_Task item_:
In the records below, begin at the line containing "(** ** The routes of quotes and trades *)" and end at the line containing "- unfold execute_quote."; quote every line in that span exactly, including both boundary lines, and no others.

######

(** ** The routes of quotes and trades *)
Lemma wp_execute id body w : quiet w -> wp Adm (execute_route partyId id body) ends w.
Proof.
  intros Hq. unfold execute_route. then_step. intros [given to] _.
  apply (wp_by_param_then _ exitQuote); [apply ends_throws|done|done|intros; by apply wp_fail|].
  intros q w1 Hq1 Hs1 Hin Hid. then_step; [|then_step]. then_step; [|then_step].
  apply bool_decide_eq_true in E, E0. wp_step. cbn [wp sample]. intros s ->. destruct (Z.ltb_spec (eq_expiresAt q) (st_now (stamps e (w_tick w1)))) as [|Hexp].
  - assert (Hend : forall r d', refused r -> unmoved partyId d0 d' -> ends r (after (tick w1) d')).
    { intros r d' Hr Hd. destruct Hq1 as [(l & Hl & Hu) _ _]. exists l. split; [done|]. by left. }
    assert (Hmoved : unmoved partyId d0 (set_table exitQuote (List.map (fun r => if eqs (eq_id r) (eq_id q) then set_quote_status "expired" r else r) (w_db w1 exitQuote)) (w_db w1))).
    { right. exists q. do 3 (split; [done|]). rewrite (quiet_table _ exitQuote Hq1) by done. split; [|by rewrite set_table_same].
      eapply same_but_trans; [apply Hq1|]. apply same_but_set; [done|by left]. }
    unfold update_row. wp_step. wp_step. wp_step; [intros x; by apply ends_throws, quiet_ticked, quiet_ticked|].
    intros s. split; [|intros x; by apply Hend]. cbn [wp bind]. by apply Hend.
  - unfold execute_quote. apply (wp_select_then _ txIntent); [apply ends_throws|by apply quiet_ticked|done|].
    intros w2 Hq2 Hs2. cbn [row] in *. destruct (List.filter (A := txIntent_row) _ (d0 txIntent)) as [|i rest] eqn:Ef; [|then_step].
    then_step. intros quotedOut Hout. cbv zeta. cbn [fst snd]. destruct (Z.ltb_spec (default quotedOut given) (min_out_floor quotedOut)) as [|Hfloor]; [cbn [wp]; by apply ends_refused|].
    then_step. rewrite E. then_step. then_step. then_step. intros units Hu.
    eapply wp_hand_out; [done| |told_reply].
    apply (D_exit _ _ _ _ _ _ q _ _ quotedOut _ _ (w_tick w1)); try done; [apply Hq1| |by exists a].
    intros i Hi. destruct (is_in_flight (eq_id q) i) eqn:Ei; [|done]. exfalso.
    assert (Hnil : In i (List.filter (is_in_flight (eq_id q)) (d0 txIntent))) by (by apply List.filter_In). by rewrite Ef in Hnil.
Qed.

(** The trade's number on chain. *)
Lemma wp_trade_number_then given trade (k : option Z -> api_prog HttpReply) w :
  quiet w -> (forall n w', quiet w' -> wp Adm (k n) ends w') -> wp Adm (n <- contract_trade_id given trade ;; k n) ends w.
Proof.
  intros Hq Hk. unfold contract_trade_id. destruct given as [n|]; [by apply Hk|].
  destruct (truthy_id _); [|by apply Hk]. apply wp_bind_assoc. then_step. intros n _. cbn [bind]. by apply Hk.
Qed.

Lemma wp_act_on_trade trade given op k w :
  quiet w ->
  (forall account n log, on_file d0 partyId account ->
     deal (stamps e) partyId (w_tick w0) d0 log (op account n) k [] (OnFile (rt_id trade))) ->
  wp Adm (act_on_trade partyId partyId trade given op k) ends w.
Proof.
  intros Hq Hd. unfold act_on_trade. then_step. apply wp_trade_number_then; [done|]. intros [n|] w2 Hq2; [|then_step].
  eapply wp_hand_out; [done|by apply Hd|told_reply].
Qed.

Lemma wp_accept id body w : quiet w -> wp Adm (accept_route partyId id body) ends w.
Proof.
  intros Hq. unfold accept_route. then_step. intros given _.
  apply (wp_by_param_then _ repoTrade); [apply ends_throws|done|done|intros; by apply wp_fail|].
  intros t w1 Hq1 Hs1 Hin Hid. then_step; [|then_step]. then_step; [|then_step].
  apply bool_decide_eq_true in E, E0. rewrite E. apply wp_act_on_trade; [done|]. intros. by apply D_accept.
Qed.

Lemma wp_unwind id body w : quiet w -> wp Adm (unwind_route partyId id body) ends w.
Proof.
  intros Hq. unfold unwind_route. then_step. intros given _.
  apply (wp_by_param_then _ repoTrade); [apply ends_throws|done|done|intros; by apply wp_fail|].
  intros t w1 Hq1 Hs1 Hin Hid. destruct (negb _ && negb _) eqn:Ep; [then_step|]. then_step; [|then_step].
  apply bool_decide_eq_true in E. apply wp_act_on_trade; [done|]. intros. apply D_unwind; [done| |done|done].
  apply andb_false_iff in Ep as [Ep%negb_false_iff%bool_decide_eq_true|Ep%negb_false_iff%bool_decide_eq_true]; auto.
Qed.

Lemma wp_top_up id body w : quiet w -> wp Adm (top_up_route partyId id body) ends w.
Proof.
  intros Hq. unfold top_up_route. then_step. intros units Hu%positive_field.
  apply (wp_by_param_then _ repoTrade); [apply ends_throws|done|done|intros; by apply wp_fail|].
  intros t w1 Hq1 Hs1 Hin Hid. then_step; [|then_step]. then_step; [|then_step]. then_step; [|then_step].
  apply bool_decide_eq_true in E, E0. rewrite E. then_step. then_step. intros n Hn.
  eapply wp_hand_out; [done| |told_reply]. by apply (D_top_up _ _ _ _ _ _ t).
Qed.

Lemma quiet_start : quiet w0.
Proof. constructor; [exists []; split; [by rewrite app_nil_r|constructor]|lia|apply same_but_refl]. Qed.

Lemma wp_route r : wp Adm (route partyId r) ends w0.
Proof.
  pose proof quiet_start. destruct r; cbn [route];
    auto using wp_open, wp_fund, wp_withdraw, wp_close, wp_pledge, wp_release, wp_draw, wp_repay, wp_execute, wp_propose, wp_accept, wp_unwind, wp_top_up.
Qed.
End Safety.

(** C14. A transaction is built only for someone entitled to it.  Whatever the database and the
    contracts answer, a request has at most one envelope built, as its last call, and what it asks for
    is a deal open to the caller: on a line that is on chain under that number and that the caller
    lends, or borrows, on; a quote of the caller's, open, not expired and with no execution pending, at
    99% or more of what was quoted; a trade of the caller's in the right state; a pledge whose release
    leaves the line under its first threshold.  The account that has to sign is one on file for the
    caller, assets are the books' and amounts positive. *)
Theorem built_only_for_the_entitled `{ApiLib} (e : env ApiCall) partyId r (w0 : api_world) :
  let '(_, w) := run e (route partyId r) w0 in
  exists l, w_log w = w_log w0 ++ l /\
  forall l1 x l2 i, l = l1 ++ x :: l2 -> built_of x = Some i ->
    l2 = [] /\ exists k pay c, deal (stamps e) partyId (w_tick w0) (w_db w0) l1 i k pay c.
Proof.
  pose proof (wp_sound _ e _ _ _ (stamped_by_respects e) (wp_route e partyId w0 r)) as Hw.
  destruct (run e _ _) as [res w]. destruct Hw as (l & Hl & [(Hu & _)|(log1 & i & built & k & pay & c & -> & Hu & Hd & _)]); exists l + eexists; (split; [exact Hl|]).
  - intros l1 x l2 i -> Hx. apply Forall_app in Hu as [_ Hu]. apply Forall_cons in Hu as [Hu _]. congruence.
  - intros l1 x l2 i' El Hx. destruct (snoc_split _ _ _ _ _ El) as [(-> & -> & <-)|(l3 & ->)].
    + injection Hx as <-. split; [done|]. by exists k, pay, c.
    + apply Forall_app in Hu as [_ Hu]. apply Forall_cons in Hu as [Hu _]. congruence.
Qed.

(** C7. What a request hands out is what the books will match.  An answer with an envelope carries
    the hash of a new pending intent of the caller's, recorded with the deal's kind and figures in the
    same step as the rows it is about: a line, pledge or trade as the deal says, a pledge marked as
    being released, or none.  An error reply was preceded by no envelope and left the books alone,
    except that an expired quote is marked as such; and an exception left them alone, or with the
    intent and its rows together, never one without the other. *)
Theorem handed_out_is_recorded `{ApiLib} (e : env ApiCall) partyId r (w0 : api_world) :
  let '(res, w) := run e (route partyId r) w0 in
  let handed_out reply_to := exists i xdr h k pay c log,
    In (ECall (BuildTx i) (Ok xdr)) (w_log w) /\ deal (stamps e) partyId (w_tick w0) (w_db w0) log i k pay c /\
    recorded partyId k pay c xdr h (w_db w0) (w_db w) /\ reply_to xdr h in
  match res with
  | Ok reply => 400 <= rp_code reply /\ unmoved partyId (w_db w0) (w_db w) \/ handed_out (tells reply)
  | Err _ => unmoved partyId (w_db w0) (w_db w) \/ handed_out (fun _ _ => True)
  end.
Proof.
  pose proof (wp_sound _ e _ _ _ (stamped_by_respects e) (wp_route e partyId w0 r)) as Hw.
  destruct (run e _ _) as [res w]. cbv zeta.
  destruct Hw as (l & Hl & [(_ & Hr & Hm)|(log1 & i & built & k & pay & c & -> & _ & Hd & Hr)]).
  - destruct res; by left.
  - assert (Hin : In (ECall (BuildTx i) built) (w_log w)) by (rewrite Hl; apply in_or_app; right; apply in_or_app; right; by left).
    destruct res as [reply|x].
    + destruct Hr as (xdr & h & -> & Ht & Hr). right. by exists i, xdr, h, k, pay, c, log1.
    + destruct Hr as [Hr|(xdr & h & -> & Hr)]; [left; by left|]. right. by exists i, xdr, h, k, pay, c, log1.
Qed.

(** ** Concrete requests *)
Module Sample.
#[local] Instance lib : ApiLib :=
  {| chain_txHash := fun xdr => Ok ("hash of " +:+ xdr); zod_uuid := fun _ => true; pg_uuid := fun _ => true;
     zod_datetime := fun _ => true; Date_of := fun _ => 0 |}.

######

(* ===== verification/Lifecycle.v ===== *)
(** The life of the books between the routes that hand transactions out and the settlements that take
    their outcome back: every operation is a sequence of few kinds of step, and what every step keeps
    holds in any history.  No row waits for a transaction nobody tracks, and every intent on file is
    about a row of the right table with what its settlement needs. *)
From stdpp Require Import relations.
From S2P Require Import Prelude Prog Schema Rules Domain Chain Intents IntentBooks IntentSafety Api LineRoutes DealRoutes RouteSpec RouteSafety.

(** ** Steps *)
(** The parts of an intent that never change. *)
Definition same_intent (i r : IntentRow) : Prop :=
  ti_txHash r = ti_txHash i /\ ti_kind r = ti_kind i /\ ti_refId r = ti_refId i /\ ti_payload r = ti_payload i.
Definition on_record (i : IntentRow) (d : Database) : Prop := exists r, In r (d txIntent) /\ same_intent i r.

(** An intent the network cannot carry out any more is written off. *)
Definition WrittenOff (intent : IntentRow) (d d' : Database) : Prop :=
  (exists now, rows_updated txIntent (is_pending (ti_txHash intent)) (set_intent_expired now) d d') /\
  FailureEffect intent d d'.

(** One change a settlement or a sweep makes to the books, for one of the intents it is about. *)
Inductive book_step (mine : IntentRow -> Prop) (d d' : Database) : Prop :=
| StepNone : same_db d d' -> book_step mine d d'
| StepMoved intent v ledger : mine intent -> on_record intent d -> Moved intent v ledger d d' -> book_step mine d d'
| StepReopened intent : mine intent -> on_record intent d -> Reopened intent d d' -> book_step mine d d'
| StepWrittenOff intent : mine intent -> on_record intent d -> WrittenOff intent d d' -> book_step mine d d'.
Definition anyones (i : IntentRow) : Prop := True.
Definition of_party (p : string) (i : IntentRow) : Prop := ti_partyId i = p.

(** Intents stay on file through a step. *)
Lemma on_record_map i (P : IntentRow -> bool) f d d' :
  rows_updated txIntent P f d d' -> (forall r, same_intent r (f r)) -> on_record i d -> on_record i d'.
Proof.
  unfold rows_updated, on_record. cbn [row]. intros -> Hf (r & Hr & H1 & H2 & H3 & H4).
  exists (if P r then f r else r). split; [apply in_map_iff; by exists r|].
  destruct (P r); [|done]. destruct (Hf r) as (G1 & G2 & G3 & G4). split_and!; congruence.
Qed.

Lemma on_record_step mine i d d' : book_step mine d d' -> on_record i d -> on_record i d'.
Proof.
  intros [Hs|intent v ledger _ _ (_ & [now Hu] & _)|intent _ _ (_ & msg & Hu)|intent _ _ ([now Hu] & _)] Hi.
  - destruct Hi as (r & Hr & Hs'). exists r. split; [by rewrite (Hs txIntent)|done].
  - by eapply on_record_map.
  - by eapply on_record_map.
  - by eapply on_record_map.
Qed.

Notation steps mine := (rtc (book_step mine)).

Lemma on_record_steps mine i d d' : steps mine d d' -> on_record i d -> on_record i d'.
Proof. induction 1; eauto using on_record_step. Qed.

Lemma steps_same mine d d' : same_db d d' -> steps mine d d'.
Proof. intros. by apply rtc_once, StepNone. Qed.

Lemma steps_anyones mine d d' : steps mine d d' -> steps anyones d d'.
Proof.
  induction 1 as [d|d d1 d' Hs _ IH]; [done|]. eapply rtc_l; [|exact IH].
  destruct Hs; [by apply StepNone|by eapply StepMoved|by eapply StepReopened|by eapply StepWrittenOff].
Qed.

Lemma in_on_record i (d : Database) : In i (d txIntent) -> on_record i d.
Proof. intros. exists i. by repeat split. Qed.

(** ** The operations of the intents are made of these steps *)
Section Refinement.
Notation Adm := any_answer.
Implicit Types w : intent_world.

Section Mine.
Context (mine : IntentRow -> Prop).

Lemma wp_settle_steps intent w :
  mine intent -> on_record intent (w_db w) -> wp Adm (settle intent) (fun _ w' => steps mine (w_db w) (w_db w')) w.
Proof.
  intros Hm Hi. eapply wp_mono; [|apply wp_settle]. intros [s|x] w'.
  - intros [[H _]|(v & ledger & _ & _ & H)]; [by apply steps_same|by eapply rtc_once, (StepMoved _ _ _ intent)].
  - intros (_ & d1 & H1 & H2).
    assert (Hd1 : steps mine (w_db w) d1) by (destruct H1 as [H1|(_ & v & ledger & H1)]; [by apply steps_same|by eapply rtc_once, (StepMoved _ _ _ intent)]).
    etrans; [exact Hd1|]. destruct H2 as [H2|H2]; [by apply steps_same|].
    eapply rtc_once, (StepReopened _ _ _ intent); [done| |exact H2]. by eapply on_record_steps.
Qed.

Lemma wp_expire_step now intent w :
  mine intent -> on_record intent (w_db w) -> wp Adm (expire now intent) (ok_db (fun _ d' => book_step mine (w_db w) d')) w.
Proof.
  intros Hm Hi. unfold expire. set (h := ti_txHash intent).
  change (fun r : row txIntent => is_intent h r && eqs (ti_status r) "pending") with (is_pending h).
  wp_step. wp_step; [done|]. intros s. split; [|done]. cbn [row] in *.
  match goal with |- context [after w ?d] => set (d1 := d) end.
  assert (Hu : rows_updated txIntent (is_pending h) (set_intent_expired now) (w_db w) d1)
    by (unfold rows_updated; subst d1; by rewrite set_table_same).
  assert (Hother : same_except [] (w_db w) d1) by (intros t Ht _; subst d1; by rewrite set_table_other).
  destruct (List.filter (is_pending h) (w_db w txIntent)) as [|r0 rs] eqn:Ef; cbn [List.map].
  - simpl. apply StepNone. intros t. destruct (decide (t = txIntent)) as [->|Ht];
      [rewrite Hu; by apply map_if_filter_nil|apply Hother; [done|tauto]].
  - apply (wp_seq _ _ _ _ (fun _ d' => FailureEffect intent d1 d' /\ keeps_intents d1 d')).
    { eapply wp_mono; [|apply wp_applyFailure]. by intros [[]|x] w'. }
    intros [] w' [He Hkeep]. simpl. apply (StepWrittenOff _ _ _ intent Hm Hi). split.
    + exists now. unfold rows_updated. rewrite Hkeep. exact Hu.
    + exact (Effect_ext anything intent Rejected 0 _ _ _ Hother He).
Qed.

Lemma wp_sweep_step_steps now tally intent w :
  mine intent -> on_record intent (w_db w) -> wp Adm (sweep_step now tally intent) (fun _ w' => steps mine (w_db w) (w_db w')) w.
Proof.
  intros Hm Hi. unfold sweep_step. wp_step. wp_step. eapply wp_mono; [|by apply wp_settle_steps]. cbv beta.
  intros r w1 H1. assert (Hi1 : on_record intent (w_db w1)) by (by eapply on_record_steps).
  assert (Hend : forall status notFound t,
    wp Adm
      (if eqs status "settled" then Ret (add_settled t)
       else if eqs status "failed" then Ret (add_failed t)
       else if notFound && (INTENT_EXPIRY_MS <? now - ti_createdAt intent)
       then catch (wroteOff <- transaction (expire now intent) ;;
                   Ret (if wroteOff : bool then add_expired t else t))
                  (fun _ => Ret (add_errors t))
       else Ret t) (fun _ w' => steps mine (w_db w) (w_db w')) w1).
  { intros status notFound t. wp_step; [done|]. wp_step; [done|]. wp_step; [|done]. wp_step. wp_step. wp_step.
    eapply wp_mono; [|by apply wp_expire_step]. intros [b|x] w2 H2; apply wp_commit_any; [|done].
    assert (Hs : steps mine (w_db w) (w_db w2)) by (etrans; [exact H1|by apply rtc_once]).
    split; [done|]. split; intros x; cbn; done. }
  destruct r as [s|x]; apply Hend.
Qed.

######

_Answer section_:
(** ** The routes of quotes and trades *)
Lemma wp_execute id body w : quiet w -> wp Adm (execute_route partyId id body) ends w.
Proof.
  intros Hq. unfold execute_route. then_step. intros [given to] _.
  apply (wp_by_param_then _ exitQuote); [apply ends_throws|done|done|intros; by apply wp_fail|].
  intros q w1 Hq1 Hs1 Hin Hid. then_step; [|then_step]. then_step; [|then_step].
  apply bool_decide_eq_true in E, E0. wp_step. cbn [wp sample]. intros s ->. destruct (Z.ltb_spec (eq_expiresAt q) (st_now (stamps e (w_tick w1)))) as [|Hexp].
  - assert (Hend : forall r d', refused r -> unmoved partyId d0 d' -> ends r (after (tick w1) d')).
    { intros r d' Hr Hd. destruct Hq1 as [(l & Hl & Hu) _ _]. exists l. split; [done|]. by left. }
    assert (Hmoved : unmoved partyId d0 (set_table exitQuote (List.map (fun r => if eqs (eq_id r) (eq_id q) then set_quote_status "expired" r else r) (w_db w1 exitQuote)) (w_db w1))).
    { right. exists q. do 3 (split; [done|]). rewrite (quiet_table _ exitQuote Hq1) by done. split; [|by rewrite set_table_same].
      eapply same_but_trans; [apply Hq1|]. apply same_but_set; [done|by left]. }
    unfold update_row. wp_step. wp_step. wp_step; [intros x; by apply ends_throws, quiet_ticked, quiet_ticked|].
    intros s. split; [|intros x; by apply Hend]. cbn [wp bind]. by apply Hend.
  - unfold execute_quote. apply (wp_select_then _ txIntent); [apply ends_throws|by apply quiet_ticked|done|].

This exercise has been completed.